▸ **WHAT YOU NEED TO DO**
Only reproduce the lines from the line containing "Definition five_carrier : pyobj" onward, exactly, through the final line of the data below.
-------- RECORDS PROVIDED --------
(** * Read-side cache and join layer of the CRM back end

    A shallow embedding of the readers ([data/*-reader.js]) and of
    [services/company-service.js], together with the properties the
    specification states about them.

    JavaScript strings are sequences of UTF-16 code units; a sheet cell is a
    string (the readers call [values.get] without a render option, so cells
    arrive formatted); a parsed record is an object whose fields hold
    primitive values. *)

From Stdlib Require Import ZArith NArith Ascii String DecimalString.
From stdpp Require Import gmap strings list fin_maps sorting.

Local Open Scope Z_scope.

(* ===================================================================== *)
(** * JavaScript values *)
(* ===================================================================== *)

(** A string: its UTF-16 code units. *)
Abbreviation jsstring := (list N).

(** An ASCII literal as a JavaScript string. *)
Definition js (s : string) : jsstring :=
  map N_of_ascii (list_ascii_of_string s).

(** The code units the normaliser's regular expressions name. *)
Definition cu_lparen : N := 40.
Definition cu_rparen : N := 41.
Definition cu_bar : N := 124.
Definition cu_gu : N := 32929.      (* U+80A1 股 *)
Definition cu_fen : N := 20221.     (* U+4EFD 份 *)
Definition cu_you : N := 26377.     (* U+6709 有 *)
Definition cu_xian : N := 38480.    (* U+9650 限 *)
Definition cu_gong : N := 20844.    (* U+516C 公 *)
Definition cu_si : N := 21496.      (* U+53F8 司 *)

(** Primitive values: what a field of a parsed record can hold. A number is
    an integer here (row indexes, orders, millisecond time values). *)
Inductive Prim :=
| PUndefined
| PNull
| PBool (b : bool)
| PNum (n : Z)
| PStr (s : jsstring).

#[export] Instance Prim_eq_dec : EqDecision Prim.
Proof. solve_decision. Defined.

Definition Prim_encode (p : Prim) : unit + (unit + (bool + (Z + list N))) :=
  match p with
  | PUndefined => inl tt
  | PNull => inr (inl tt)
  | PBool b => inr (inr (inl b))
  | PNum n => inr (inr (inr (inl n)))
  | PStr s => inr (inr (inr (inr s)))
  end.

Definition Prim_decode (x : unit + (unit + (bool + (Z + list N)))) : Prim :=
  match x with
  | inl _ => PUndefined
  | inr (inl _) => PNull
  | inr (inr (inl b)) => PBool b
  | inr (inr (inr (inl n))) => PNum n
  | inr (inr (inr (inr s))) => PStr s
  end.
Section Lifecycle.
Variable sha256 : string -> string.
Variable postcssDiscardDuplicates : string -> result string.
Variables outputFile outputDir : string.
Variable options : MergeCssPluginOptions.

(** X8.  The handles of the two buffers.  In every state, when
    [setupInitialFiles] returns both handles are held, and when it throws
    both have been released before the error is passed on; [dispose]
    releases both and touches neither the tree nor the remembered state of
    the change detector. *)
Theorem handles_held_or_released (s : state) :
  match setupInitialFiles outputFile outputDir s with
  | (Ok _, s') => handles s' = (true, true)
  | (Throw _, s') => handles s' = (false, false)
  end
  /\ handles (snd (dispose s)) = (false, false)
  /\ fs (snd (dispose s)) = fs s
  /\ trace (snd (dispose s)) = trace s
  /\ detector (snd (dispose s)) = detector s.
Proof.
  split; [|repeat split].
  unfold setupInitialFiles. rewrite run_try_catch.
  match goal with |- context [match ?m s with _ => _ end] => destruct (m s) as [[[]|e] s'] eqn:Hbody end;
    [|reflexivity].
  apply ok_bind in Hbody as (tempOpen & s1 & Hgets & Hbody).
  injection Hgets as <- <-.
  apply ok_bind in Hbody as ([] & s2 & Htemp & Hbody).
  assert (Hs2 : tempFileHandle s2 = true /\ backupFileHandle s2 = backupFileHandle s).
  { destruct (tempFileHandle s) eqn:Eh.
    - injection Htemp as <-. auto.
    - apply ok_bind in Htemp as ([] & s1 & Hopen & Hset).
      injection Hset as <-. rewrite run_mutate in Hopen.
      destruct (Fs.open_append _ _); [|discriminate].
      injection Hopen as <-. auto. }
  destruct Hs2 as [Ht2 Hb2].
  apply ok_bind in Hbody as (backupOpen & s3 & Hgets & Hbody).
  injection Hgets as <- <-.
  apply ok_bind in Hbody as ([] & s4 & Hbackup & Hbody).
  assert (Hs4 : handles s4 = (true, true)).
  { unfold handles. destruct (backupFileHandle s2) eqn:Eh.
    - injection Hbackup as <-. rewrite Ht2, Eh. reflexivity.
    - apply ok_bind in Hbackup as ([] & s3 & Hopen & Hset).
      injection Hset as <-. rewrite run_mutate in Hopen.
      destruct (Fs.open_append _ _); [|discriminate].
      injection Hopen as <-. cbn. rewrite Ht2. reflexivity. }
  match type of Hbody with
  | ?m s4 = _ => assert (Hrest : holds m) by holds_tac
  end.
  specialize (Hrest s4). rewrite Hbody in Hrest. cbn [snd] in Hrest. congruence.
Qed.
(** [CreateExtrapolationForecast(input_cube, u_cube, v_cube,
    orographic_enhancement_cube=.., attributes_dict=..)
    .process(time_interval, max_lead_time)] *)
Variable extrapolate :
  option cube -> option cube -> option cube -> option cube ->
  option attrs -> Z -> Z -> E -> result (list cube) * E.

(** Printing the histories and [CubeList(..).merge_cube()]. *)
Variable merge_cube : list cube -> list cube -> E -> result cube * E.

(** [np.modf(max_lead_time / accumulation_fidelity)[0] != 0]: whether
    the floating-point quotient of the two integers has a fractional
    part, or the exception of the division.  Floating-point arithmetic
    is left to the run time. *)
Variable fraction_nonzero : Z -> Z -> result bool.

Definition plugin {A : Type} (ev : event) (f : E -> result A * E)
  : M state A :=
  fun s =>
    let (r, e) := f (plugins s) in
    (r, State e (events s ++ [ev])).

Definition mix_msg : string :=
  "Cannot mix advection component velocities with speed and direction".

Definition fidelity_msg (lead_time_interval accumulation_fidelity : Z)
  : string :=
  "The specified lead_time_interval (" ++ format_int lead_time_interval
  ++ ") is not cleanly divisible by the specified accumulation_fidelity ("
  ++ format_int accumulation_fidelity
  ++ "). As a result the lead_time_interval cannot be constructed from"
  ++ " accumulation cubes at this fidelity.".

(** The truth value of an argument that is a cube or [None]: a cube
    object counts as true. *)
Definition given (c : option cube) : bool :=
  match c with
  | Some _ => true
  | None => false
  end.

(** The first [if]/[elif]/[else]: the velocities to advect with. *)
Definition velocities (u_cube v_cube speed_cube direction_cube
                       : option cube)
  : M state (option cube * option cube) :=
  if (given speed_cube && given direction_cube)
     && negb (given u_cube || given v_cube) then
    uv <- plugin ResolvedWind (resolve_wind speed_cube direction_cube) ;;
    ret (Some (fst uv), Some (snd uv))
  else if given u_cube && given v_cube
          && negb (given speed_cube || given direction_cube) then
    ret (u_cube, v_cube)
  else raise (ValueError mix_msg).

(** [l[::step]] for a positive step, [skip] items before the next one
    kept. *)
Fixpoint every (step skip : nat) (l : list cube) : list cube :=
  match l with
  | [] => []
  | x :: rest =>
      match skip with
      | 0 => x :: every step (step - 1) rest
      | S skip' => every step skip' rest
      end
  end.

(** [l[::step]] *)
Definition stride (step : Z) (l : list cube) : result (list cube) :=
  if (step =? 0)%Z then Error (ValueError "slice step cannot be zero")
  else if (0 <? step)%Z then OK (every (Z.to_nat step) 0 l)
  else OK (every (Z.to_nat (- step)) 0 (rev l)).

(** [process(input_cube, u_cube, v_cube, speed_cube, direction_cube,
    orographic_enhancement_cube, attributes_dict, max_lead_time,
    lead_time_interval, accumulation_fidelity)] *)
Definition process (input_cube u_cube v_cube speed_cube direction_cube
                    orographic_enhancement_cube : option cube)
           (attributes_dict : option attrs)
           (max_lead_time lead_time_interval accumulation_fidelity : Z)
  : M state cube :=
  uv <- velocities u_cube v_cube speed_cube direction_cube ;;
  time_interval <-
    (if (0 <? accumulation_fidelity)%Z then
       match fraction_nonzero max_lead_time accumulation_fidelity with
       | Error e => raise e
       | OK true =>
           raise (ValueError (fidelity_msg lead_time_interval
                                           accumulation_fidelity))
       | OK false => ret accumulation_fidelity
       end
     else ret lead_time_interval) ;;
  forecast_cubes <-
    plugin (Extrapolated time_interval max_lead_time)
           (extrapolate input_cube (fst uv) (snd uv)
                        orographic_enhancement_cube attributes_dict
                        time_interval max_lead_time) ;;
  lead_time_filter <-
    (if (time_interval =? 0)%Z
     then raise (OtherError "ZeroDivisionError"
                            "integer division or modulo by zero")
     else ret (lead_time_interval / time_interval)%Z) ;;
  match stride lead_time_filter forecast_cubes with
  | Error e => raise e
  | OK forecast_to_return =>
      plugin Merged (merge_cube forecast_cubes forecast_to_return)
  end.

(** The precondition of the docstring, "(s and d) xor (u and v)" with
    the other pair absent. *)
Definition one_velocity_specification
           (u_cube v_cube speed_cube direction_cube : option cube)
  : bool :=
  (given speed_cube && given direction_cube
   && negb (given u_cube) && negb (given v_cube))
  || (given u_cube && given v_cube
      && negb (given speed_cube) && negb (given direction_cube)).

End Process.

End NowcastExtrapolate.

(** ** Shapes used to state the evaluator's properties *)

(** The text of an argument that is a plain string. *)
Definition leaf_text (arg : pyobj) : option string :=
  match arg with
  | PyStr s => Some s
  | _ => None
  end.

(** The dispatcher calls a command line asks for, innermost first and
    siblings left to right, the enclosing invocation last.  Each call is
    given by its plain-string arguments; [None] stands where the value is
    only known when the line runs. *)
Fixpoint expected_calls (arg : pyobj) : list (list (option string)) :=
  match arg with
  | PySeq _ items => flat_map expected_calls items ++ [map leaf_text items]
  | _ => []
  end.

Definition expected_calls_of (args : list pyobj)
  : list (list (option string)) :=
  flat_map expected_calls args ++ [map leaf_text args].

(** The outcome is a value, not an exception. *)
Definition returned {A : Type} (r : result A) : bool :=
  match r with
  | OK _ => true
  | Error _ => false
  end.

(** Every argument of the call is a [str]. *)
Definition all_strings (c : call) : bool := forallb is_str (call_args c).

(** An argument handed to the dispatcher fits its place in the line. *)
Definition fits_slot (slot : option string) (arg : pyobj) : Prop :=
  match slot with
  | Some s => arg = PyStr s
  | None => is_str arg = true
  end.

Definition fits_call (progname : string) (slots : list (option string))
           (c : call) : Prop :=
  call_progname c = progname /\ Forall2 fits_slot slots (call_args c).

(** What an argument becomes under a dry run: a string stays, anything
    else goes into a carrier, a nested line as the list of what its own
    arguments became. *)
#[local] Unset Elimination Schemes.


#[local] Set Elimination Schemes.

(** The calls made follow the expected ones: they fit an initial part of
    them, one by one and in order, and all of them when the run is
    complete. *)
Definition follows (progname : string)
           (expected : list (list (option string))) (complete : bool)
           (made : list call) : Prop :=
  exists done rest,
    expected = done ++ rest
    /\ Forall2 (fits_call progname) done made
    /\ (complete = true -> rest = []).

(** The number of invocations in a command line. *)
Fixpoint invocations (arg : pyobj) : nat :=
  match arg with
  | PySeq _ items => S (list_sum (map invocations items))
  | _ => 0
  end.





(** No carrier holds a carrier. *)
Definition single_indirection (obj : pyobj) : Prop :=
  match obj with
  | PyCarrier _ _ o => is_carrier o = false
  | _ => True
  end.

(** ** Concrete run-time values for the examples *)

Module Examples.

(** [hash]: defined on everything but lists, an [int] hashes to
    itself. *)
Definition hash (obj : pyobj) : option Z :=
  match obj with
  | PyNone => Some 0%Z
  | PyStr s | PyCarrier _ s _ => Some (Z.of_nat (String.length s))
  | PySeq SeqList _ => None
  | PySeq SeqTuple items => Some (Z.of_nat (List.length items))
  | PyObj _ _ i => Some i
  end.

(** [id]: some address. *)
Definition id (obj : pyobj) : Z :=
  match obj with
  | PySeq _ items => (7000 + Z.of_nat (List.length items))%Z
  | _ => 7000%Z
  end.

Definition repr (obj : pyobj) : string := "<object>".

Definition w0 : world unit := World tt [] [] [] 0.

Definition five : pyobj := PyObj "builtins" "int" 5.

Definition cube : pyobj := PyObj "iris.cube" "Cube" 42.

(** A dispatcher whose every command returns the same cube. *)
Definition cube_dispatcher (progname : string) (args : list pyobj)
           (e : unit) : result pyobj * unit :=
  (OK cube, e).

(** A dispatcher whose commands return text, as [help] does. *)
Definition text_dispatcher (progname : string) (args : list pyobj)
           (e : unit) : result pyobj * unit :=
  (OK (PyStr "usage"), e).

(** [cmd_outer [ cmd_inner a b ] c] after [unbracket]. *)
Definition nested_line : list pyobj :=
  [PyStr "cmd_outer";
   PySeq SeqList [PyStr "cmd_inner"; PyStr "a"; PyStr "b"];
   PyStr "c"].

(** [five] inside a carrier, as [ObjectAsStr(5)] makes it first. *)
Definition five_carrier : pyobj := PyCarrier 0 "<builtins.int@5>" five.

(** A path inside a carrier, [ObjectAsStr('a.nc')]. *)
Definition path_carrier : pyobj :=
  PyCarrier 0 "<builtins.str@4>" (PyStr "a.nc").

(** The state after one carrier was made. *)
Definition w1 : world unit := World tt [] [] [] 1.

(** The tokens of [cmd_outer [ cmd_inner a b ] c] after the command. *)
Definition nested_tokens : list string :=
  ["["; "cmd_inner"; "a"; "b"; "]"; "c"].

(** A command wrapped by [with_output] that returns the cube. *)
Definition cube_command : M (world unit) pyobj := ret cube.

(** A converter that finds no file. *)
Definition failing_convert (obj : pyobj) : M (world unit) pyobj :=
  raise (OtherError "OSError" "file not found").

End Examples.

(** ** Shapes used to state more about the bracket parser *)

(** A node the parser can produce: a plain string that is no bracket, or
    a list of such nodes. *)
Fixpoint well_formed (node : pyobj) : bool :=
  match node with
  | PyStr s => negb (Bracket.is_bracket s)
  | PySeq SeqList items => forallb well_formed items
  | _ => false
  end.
--------
▸ **ANSWER SPACE**
Definition five_carrier : pyobj := PyCarrier 0 "<builtins.int@5>" five.

(** A path inside a carrier, [ObjectAsStr('a.nc')]. *)
Definition path_carrier : pyobj :=
  PyCarrier 0 "<builtins.str@4>" (PyStr "a.nc").

(** The state after one carrier was made. *)
Definition w1 : world unit := World tt [] [] [] 1.

(** The tokens of [cmd_outer [ cmd_inner a b ] c] after the command. *)
Definition nested_tokens : list string :=
  ["["; "cmd_inner"; "a"; "b"; "]"; "c"].

(** A command wrapped by [with_output] that returns the cube. *)
Definition cube_command : M (world unit) pyobj := ret cube.

(** A converter that finds no file. *)
Definition failing_convert (obj : pyobj) : M (world unit) pyobj :=
  raise (OtherError "OSError" "file not found").

End Examples.

(** ** Shapes used to state more about the bracket parser *)

(** A node the parser can produce: a plain string that is no bracket, or
    a list of such nodes. *)
Fixpoint well_formed (node : pyobj) : bool :=
  match node with
  | PyStr s => negb (Bracket.is_bracket s)
  | PySeq SeqList items => forallb well_formed items
  | _ => false
  end.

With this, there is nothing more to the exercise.